- Instructions for the task
Give the number of lines in the records below that contain the word "fexp". State only that number.

*** Records for processing Section Begins ***

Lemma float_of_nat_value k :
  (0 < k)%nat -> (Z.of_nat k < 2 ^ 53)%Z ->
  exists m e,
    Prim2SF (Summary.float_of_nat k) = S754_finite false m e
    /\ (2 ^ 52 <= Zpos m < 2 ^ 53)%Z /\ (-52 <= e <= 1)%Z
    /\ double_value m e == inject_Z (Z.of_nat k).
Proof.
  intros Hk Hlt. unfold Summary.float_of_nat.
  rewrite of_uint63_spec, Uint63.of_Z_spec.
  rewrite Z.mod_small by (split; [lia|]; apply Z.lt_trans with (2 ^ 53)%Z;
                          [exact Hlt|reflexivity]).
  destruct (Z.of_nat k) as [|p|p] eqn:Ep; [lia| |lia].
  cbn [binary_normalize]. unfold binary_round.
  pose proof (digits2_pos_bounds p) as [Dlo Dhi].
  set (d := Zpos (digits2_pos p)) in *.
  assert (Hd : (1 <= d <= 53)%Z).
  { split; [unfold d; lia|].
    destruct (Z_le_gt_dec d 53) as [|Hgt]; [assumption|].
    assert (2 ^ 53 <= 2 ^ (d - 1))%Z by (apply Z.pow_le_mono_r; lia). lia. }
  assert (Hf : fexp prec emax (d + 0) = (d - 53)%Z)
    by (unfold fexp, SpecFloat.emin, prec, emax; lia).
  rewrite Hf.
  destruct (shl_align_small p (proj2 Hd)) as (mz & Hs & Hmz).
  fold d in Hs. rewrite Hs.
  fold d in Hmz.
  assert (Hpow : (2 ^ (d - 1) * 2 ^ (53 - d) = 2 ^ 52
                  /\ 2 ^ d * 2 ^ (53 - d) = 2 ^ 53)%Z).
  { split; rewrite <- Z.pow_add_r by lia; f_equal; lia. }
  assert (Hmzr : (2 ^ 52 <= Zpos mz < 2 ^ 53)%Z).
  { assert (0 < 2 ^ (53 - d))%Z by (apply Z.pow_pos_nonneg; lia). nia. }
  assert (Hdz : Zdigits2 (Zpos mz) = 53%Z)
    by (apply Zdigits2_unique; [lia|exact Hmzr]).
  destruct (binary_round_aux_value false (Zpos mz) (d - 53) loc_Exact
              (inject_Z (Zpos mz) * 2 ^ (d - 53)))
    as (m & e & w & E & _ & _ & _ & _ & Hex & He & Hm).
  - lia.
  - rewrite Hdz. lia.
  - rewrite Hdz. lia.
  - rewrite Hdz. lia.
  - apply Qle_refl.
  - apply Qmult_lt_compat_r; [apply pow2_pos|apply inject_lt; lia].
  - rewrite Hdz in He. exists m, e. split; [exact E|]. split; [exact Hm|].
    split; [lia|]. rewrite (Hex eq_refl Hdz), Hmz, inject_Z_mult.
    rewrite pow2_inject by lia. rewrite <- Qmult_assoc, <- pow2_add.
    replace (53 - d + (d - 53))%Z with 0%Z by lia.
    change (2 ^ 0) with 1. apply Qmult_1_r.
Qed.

*** Records for processing Section Ends ***
*** Records for processing Section Begins ***

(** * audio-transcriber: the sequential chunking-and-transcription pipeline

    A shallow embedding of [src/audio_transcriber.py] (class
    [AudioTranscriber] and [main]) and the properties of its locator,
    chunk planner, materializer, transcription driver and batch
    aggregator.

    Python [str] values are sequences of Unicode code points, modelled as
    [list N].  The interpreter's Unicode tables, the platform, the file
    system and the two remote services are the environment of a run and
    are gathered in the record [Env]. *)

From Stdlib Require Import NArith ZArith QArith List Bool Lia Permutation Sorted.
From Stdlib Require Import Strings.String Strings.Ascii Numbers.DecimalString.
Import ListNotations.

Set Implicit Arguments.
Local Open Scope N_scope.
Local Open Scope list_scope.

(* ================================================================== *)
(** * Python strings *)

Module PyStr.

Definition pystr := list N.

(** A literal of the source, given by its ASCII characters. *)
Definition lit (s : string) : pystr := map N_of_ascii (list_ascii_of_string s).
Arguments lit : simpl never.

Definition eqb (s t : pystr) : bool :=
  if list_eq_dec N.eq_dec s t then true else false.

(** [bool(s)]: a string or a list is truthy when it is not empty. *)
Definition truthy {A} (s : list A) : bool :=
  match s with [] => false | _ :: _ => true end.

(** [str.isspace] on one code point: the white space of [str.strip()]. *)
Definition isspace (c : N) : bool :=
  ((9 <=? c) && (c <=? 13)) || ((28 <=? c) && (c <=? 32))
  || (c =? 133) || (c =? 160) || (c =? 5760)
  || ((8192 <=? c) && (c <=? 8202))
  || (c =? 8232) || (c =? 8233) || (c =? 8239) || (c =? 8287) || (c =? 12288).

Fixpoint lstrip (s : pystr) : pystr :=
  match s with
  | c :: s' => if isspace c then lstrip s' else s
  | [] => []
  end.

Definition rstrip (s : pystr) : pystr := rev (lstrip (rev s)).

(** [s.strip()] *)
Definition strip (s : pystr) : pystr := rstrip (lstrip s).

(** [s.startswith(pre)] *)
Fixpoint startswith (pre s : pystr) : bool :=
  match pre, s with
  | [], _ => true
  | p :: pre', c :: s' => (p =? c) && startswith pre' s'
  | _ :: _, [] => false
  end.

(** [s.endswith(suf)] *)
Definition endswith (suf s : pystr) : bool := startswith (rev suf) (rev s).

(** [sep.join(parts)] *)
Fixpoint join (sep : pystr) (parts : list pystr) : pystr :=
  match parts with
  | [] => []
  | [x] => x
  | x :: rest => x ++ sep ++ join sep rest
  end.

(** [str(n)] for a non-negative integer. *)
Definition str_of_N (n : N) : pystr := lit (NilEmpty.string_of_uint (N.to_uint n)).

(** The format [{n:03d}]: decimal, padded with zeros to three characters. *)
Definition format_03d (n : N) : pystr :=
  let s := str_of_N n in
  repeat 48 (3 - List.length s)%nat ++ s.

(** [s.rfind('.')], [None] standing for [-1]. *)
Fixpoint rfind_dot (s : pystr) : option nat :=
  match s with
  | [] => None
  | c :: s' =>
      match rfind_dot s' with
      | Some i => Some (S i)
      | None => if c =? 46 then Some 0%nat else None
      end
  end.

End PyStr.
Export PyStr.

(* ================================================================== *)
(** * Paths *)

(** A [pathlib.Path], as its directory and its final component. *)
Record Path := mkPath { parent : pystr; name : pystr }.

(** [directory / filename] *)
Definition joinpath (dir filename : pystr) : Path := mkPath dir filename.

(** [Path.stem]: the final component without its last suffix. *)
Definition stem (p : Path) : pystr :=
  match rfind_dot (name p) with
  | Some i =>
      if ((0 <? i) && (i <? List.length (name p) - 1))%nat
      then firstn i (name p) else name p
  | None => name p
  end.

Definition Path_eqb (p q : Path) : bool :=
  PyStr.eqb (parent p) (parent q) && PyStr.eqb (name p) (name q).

*** Records for processing Section Ends ***

- Exercise output
2